Thereafter, subsequent Scyld ClusterWare updates may install a new 20ipmi, but that update will not re-enable the non-executable state of that script. The locally modified 20ipmi_local remains untouched. However, keep in mind that the newer Scyld ClusterWare version of 20ipmi may contain fixes or other changes that need to be reflected in 20ipmi_local because that edited file was based upon an older Scyld ClusterWare version.

Caution using tools that modify config files touched by Scyld ClusterWare

Software tools exist that might make modifications to various system configuration files that Scyld ClusterWare also modifies. These tools do not have knowledge of the Scyld ClusterWare specific changes and therefore may undo or cause damage to the changes or configuration. Care must be taken when using such tools. One such example is /usr/sbin/authconfig, which manipulates /etc/nsswitch.conf.

Scyld ClusterWare modifies these system configuration files at install time:

/etc/exports
/etc/nsswitch.conf
/etc/security/limits.conf
/etc/sysconfig/syslog

Additionally, Scyld ClusterWare uses chkconfig to enable nfs.

Running nscd service on master node may cause kickbackdaemon to misbehave

The nscd (Name Service Cache Daemon) service executes by default on the master node, and /usr/sbin/nscd executes by default on each compute node via /etc/beowulf/init.d/09nscd. However, if this service is also enabled and executes on the master node, then it may cause the Scyld ClusterWare name service kickbackdaemon to misbehave.

Accordingly, when the ClusterWare starts, if it detects that the nscd service is running on the master node, then ClusterWare automatically stops that service. ClusterWare does not permanently disable that service on the master node. To do that:

chkconfig nscd off

Note: even after stopping nscd on the master node,

service nscd status

will report that nscd is running because the daemon continues to execute on each compute node, as controlled by /etc/beowulf/init.d/09nscd.

Scyld ClusterWare MVAPICH CPU affinity management

The default MVAPICH behavior is to assign threads of each multithreaded job to specific CPUs in each node, starting with cpu0 and incrementing upward. Keeping threads pinned to a specific CPU may be an optimal NUMA and CPU cache strategy for nodes that are dedicated solely to a single job, it is usually suboptimal if multiple multithreaded jobs share a node, as each job's threads get permanently assigned to the same low-numbered CPUs. The default Scyld ClusterWare MVAPICH behavior is to not impose strict CPU affinity assignments, but rather to allow the kernel CPU scheduler to migrate threads as it sees fit to load-balance the node's CPUs as workloads change over time.

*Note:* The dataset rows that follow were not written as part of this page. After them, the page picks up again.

(** [session.add(slot_row); flush]: the check and the two unique constraints. *)
Definition insert_persona_slot (r : AgentRuntimePersonaSlot.t) : M unit :=
  d ← asks_db id;
  _ ← integrity (negb (is_present (AgentRuntimePersonaSlot.id r) (DB.persona_slots d)))
        "agent_runtime_persona_slots_pkey";
  _ ← integrity (is_present (AgentRuntimePersonaSlot.tenant_id r) (DB.tenants d))
        "agent_runtime_persona_slots_tenant_id_fkey";
  _ ← integrity ((0 <=? AgentRuntimePersonaSlot.slot r) && (AgentRuntimePersonaSlot.slot r <? 25))
        "ck_agent_runtime_persona_slots_slot";
  _ ← integrity (negb (exists_row (slot_taken r) (DB.persona_slots d)))
        "uq_agent_runtime_persona_slots_tenant";
  modify_db (DB.upd_persona_slots (<[AgentRuntimePersonaSlot.id r := r]>)).

(** [[s for s in range(PERSONA_SLOT_CAP) if s not in occupied]] *)
Definition free_slots (occupied : gset Z) : list Z :=
  filter (λ s, s ∉ occupied) (seqZ 0 PERSONA_SLOT_CAP).

Section personas.
Context `{Env}.
(** [str(version_payload)], the text the checksum is taken of. *)
Context (str_persona : PersonaDefinition → string).

(** The loop of [_claim_slot]. [None]: the slot is claimed; [Some a]: someone else created the
    persona meanwhile. *)
Fixpoint claim_loop (rivals : nat → DB.t → DB.t) (attempts : nat) (tenant_id : EntityId)
    (agent_code : string) (occupied : gset Z) : M (option Agent.t) :=
  match attempts with
  | O => raise PERSONA_CAP_EXCEEDED
  | S attempts =>
      match free_slots occupied with
      | [] => raise PERSONA_CAP_EXCEEDED
      | slot :: _ =>
          i ← new_id;
          _ ← interfere (rivals attempts);
          claimed ← try_except
            (_ ← begin_nested (insert_persona_slot (AgentRuntimePersonaSlot.mk i tenant_id slot agent_code));
             mret true)
            (λ e, if is_integrity_error e then Some (_ ← rollback; mret false) else None);
          if claimed : bool then mret None
          else
            existing ← get_agent_by_code tenant_id agent_code;
            match existing with
            | Some a => mret (Some a)
            | None =>
                occupied ← occupied_persona_slots tenant_id;
                claim_loop rivals attempts tenant_id agent_code occupied
            end
      end
  end.

(** [_claim_slot(session, tenant_id, agent_code)] *)
Definition claim_slot (rivals : nat → DB.t → DB.t) (tenant_id : EntityId) (agent_code : string) :
    M (option Agent.t) :=
  occupied ← occupied_persona_slots tenant_id;
  claim_loop rivals MAX_CLAIM_ATTEMPTS tenant_id agent_code occupied.

(** [ensure_persona(session, tenant_id=.., persona=.., created_by=..)] *)
Definition ensure_persona (rivals : nat → DB.t → DB.t) (tenant_id : EntityId) (persona : PersonaDefinition)
    (created_by : option EntityId) : M Agent.t :=
  existing ← get_agent_by_code tenant_id (pd_agent_code persona);
  match existing with
  | Some a => mret a
  | None =>
      model_policy ← resolve_claude_code_external_policy tenant_id;
      winner ← claim_slot rivals tenant_id (pd_agent_code persona);
      match winner with
      | Some a => mret a
      | None =>
          i ← new_id;
          now ← utc;
          let description := "Claude Code subagent persona: " +:+ pd_display_name persona +:+ "." in
          let agent := Agent.mk i tenant_id (pd_agent_code persona) (pd_display_name persona)
            (Some description) None None AgentLifecycleState.active None created_by now now in
          _ ← insert_agent agent;
          v ← new_id;
          _ ← insert_agent_version (AgentVersion.mk v i 1 description "external_manual"
                (ModelPolicy.id model_policy) (pd_autonomy_level persona) (pd_tool_policy persona)
                [] [] (sha256_hex (str_persona persona)) created_by now);
          _ ← modify_db (DB.upd_agents (alter (Agent.set_active_version_id (Some v)) i));
          mret (Agent.set_active_version_id (Some v) agent)
      end
  end.
End personas.

(** ** The registry is the only source of powers *)

Definition persona_codes : list string :=
  ["AGT-CC-GENERAL"; "AGT-CC-PLANNER"; "AGT-CC-ARCHITECT"; "AGT-CC-CODE-REVIEWER"; "AGT-CC-TDD-GUIDE";
   "AGT-CC-SECURITY-REVIEWER"].

Lemma resolve_persona_cases agent_type :
  let p := resolve_persona agent_type in
  pd_agent_code p ∈ persona_codes ∧ pd_autonomy_level p = AutonomyLevel.a1 ∧ pd_tool_policy p = DENY_ALL.
Proof.
  destruct agent_type as [k|]; simpl; [|split_and!; [by left|done|done]].
  destruct (REGISTRY !! k) as [p|] eqn:Hk; simpl; [|split_and!; [by left|done|done]].
  apply elem_of_list_to_map_2 in Hk.
  repeat (apply elem_of_cons in Hk as [[= -> ->]|Hk]; [split_and!; [set_solver|done|done]|]).
  by apply elem_of_nil in Hk.
Qed.

(** Nothing a hook sends gives a persona powers. Whatever agent type is reported, the
    persona is one of six fixed agent codes, at the lowest autonomy level, and its policy
    denies it every tool, however permissive the platform, tenant and mission policies are. *)
Theorem personas_have_no_tools agent_type tool platform tenant mission universe :
  let p := resolve_persona agent_type in
  pd_agent_code p ∈ persona_codes ∧ pd_autonomy_level p = AutonomyLevel.a1 ∧
  dec_allowed (evaluate_tool_access tool platform tenant (pd_tool_policy p) mission universe) = false.
Proof.
  intros p. destruct (resolve_persona_cases agent_type) as (Hc & Ha & Ht). fold p in Hc, Ha, Ht.
  split_and!; [done..|]. apply not_true_is_false. rewrite evaluate_allowed_iff, Ht.
  intros (_ & _ & _ & [Hin _] & _). unfold DENY_ALL, allow_only in Hin. simpl in Hin.
  destruct Hin as [H|H]; by apply elem_of_nil in H.
Qed.

(** ** The cap *)

(** The check and the unique constraints of the slots table. *)
Record slots_ok (d : DB.t) : Prop := {
  so_range : ∀ k s, DB.persona_slots d !! k = Some s → 0 ≤ AgentRuntimePersonaSlot.slot s < 25;
  so_unique : ∀ k1 k2 s1 s2, DB.persona_slots d !! k1 = Some s1 → DB.persona_slots d !! k2 = Some s2 →
    slot_taken s1 s2 = true → k1 = k2;
}.

Definition tenant_slots (tn : EntityId) (m : gmap EntityId AgentRuntimePersonaSlot.t) : gset Z :=
  list_to_set (AgentRuntimePersonaSlot.slot <$> select (slot_of_tenant tn) m).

However, the user may override this default using:

export VIADEV_ENABLE_AFFINITY=1

Conflicts with base distribution of OpenMPI

Scyld ClusterWare v6.10.3 includes MPI-related packages that conflict with certain packages in the RHEL6 or CentOS6 base distribution.

If yum informs you that it cannot install or update Scyld ClusterWare because various mpich and mpiexec packages conflict with various openmpi packages from the base distribution, then run the command:

yum remove openmpi mvapich

to remove the conflicting base distribution packages, then retry the groupupdate of Scyld-ClusterWare.

Beofdisk does not support local disks without partition tables

Currently, beofdisk only supports disks that already have partition tables, even if those tables are empty. Compute nodes with preconfigured hardware RAID, where partition tables have been created on the LUNs, should be configurable. Contact Customer Service for assistance with a disk without partition tables.

Issues with bproc and the getpid() syscall

BProc interaction with getpid() may return incorrect processID values.

Details: The Red Hat's glibc implements the getpid() syscall by asking the kernel once for the current processID value, then caching that value for subsequent calls to getpid(). If a program calls getpid() before calling bproc_rfork() or bproc_vrfork(), then bproc silently changes the child's processID, but a subsequent getpid() continues to return the former cached processID value.

Workaround: do not call getpid() prior to calling bproc_rfork or bproc_vrfork.